Not me yet, hope to...

>wondering if they have any special tricks and techniques for working >with non-caucasian skin tones.

I've been filming Vietnamese subjects all year...no tricks needed.

FWIW the skin generally reads the same reflectance as my Kodak grey card, a convenience !

I do have one subject, a 79 year old Vietnamese-American woman, with a real delicate paleness to her skin -- I have to be a little careful color-wise only in the sense that she can look a bit jaundiced (which she is not) in 5500K daily print viewed on 3200K light. But she does have one of those subtle hard-to-define-focus faces (as per previous CML discussion) and I feel like I haven't quite gotten some essence of her - persona (?) that I would like.

I did one scene in late afternoon, 7274 no filter, backlit low sun and *heavily* shaded by green foliage. There is a greenish tinge to all (timed away from Blue, I don't have the #s in front of me. I find the look of the Vietnamese skin tones actually quite interesting; it's a memory (of Vietnam)/ritual scene, and the green seems to work, it is literally and metaphorically you might say, a scene of reflection.....

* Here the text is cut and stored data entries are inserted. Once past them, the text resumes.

(* ===== verification/UnicastReport.v ===== *)
(** * UnicastReport: the report of src/bin/unicast_breakdown.rs

    The JSON text [render_json] makes of the result of all phases, compared
    with the value it stands for. *)
From S2P Require Import Prelude Effects Errors Text Float64 Json CommandLine UnicastBreakdown.

(** ** Writing a field *)

Definition push_kv (indent : nat) (key value : string) (trailing_comma : bool) : string := field indent key (quoted value) trailing_comma.
Definition push_kv_number (indent : nat) (key : string) (value : Z) (trailing_comma : bool) : string := field indent key (show_int value) trailing_comma.
Definition push_kv_float (indent : nat) (key : string) (value : f64) (trailing_comma : bool) : string := field indent key (show_fixed 6 value) trailing_comma.
Definition push_kv_bool (indent : nat) (key : string) (value : bool) (trailing_comma : bool) : string := field indent key (show_bool value) trailing_comma.
Definition push_null (indent : nat) (key : string) (trailing_comma : bool) : string := field indent key "null" trailing_comma.

Definition push_opt_u64 (indent : nat) (key : string) (value : option Z) (trailing_comma : bool) : string :=
  match value with
  | Some value => push_kv_number indent key value trailing_comma
  | None => push_null indent key trailing_comma
  end.
Definition push_opt_i64 (indent : nat) (key : string) (value : option Z) (trailing_comma : bool) : string :=
  match value with
  | Some value => push_kv_number indent key value trailing_comma
  | None => push_null indent key trailing_comma
  end.

(** ** The report *)

Definition render_run (run : RoundRecord) : string :=
  cat ["        {"; nl;
       push_kv_number 10 "round_index" run.(round_index) true;
       push_kv 10 "phase" (round_phase_as_str run.(phase)) true;
       push_kv_number 10 "elapsed_ns" run.(elapsed_ns) true;
       push_kv_float 10 "ops_per_sec" run.(ops_per_sec) true;
       push_opt_u64 10 "events_expected" run.(events_expected) true;
       push_opt_u64 10 "events_observed" run.(events_observed) true;
       push_opt_i64 10 "checksum_expected" run.(checksum_expected) true;
       push_opt_i64 10 "checksum_observed" run.(checksum_observed) true;
       push_opt_i64 10 "last_sequence_expected" run.(last_sequence_expected) true;
       push_opt_i64 10 "last_sequence_observed" run.(last_sequence_observed) true;
       push_kv_bool 10 "valid" run.(valid) false;
       "        }"].

Definition render_summary (s : PhaseSummary) : string :=
  cat ["{"; nl;
       push_kv_bool 8 "valid_all" s.(valid_all) true;
       push_kv_float 8 "median_ops_per_sec" s.(median_ops_per_sec) true;
       push_kv_float 8 "mean_ops_per_sec" s.(mean_ops_per_sec) true;
       push_kv_float 8 "min_ops_per_sec" s.(min_ops_per_sec) true;
       push_kv_float 8 "max_ops_per_sec" s.(max_ops_per_sec) true;
       push_kv_float 8 "stddev_ops_per_sec" s.(stddev_ops_per_sec) true;
       push_kv_float 8 "cv" s.(cv) false;
       "      }"; nl].

Definition render_phase (p : PhaseResult) : string :=
  cat ["    {"; nl;
       push_kv 6 "phase" (phase_as_str p.(res_phase)) true;
       spaces 6; quoted "runs"; ": ["; nl;
       each render_run (cat [","; nl]) nl p.(runs);
       "      ],"; nl;
       spaces 6; quoted "summary"; ": "; render_summary p.(summary);
       "    }"].

(** The two comparisons are left out together. *)
Definition render_comparison (c : option (f64 * f64)) : string :=
  match c with
  | Some (ratio, delta) =>
      cat [push_kv_float 2 "publish_vs_end_to_end_ratio" ratio true;
           push_kv_float 2 "publish_vs_end_to_end_delta_ns_per_event" delta true]
  | None => ""
  end.

Definition render_json (r : BreakdownResult) : string :=
  let cfg := r.(bd_config) in
  cat ["{"; nl;
       push_kv 2 "mode" (mode_as_str cfg.(mode)) true;
       push_kv 2 "wait_strategy" (wait_as_str cfg.(wait_kind)) true;
       push_kv 2 "event_layout" (layout_as_str cfg.(event_layout)) true;
       push_kv_number 2 "events_total" cfg.(events_total) true;
       push_kv_number 2 "buffer_size" cfg.(buffer_size) true;
       push_kv_bool 2 "allow_wrap" cfg.(allow_wrap) true;
       push_kv_number 2 "event_size_bytes" r.(bd_event_size_bytes) true;
       push_kv_number 2 "estimated_ring_bytes" r.(estimated_ring_bytes) true;
       render_comparison r.(publish_vs_end_to_end);
       spaces 2; quoted "phases"; ": ["; nl;
       each render_phase (cat [","; nl]) nl r.(bd_phases);
       "  ]"; nl;
       "}"; nl].

(** ** The value it stands for *)

Definition optional_integer (x : option Z) : option json := match x with Some x => integer x | None => Some JNull end.

Definition run_value (run : RoundRecord) : option json :=
  obj [("round_index", integer run.(round_index)); ("phase", text (round_phase_as_str run.(phase)));
       ("elapsed_ns", integer run.(elapsed_ns)); ("ops_per_sec", decimal 6 run.(ops_per_sec));
       ("events_expected", optional_integer run.(events_expected)); ("events_observed", optional_integer run.(events_observed));
       ("checksum_expected", optional_integer run.(checksum_expected)); ("checksum_observed", optional_integer run.(checksum_observed));
       ("last_sequence_expected", optional_integer run.(last_sequence_expected));
       ("last_sequence_observed", optional_integer run.(last_sequence_observed)); ("valid", truth run.(valid))].

Definition summary_value (s : PhaseSummary) : option json :=
  obj [("valid_all", truth s.(valid_all)); ("median_ops_per_sec", decimal 6 s.(median_ops_per_sec));
       ("mean_ops_per_sec", decimal 6 s.(mean_ops_per_sec)); ("min_ops_per_sec", decimal 6 s.(min_ops_per_sec));
       ("max_ops_per_sec", decimal 6 s.(max_ops_per_sec)); ("stddev_ops_per_sec", decimal 6 s.(stddev_ops_per_sec));
       ("cv", decimal 6 s.(cv))].

Definition phase_value (p : PhaseResult) : option json :=
  obj [("phase", text (phase_as_str p.(res_phase))); ("runs", arr (map run_value p.(runs))); ("summary", summary_value p.(summary))].

Definition comparison_members (c : option (f64 * f64)) : list (string * option json) :=
  match c with
  | Some (ratio, delta) =>
      [("publish_vs_end_to_end_ratio", decimal 6 ratio); ("publish_vs_end_to_end_delta_ns_per_event", decimal 6 delta)]
  | None => []
  end.

Definition report_value (r : BreakdownResult) : option json :=
  let cfg := r.(bd_config) in
  obj ([("mode", text (mode_as_str cfg.(mode))); ("wait_strategy", text (wait_as_str cfg.(wait_kind)));
        ("event_layout", text (layout_as_str cfg.(event_layout))); ("events_total", integer cfg.(events_total));
        ("buffer_size", integer cfg.(buffer_size)); ("allow_wrap", truth cfg.(allow_wrap));
        ("event_size_bytes", integer r.(bd_event_size_bytes)); ("estimated_ring_bytes", integer r.(estimated_ring_bytes))] ++
       comparison_members r.(publish_vs_end_to_end) ++
       [("phases", arr (map phase_value r.(bd_phases)))]).

(** ** The text is JSON *)

Ltac fields := unfold push_kv, push_kv_number, push_kv_float, push_kv_bool, push_null.

Lemma lexes_push_opt_u64 n k x (trailing : bool) : unescaped k = true ->
  lexes (push_opt_u64 n k x trailing)
    (app_opt (Some [TStr k; Colon]) (app_opt (toks (optional_integer x)) (Some (if trailing then [Comma] else [])))).
Proof. intros Hk. destruct x; apply lexes_field; [done | apply value_integer | done | apply value_null]. Qed.

Lemma lexes_push_opt_i64 n k x (trailing : bool) : unescaped k = true ->
  lexes (push_opt_i64 n k x trailing)
    (app_opt (Some [TStr k; Colon]) (app_opt (toks (optional_integer x)) (Some (if trailing then [Comma] else [])))).
Proof. apply lexes_push_opt_u64. Qed.

#[local] Hint Resolve lexes_push_opt_u64 lexes_push_opt_i64 : lex.

Lemma lexes_unicast_run run : lexes (render_run run) (toks (run_value run)).
Proof. unfold render_run, run_value. fields. lex_report. Qed.

Lemma lexes_unicast_summary s : lexes (render_summary s) (toks (summary_value s)).
Proof. unfold render_summary, summary_value. fields. lex_report. Qed.

#[local] Hint Resolve lexes_unicast_run lexes_unicast_summary : lex.

Lemma lexes_unicast_phase p : lexes (render_phase p) (toks (phase_value p)).
Proof. unfold render_phase, phase_value. fields. lex_report. Qed.

#[local] Hint Resolve lexes_unicast_phase : lex.

(** The report is a JSON text exactly if every number in it is finite,
    and then it reads back as the result it was made of: the configuration, the
    comparison if there is one, and the phases with their runs in order. *)
Theorem unicast_report_reads_back r : parse_json (render_json r) = report_value r.
Proof.
  apply parse_json_lexes. unfold render_json, report_value, comparison_members, render_comparison. fields.
  destruct r.(publish_vs_end_to_end) as [[ratio delta]|]; cbv zeta; cbn [app]; lex_report.
Qed.
Lemma ex_core_wf : core_wf ex_core.
Proof. intros Hc. discriminate Hc. Defined.

Lemma consumer_thread_exit_witness :
  accounted (ex_barrier World.Single) (External 4) idle
    (start_consumer_thread (fun _ => None) None (ex_barrier World.Single) "c" 0
       (start_mutable_consumer 5 ex_handler (ex_barrier World.Single) 2 "c" 0 Sequential 4 0%nat)) 0%nat ex_world.
Proof.
  apply (consumer_thread_exit (ex_barrier World.Single) 4 I idle 5 ex_handler (fun (f : nat) _ _ _ => (f, Returns (Ok tt)))
    (fun _ => None) None 2 "c" 0 Sequential 0%nat 0%nat 0%nat ex_world). by apply idle_respects.
Defined.

Lemma shutdown_spec_witness :
  wpx (core_rely World.Single 4) (shutdown_with_timeout 9 ex_core (Some 5))
    (fun rc w' => closed World.Single w' = true /\ stopped ex_core w' rc.2 /\ drain_outcome ex_core (Some 5) ex_world rc.1 w')
    (left_running ex_core (Some 5) ex_world) ex_world.
Proof. exact (shutdown_spec 9 ex_core (Some 5) ex_world ex_core_wf). Defined.

(** [Duration::MAX]. *)
Definition duration_max : Z := (2 ^ 64 - 1) * 1000000000 + 999999999.

(** A shutdown with that timeout panics, with claims closed and the consumer not told. *)
Example ex_shutdown_overflow :
  match shutdown_with_timeout 9 ex_core (Some duration_max) idle 0%nat ex_world with
  | Panicked msg _ w' => msg = overflow_message /\ closed World.Single w' = true /\ flag_at w' 4 = false
  | _ => False
  end.
Proof. vm_compute. by split_and!. Qed.

(** Time passes, and the consumer stops when told. *)
Definition ex_obeying : env (World nat) := fun _ w =>
  upd_clock (Z.add 1) (if flag_at w 4 then set_thread 10 (ThreadFinished ExitOk) w else w).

BTW I looked at Li Ping-bin's work on "Vertical Ray of the Sun" on DVD after I shot this; there are many shots where the beautiful Tran Nhu Yen-Khe will walk through a room, picking up subtle and not so subtle green/tropical reflections. I'm still not sure how much this is natural lighting, (i.e. what would be happening from plants, painted color of the walls etc, and/or if Li Ping-bin is adding subtle color in fill. (But, compare this film to Tran Anh Hung's previous, "Cyclo" where Benoit Delhomme is using very boldly using strong gels to color....)

>How do color enhancers and other filters interact with Asian color?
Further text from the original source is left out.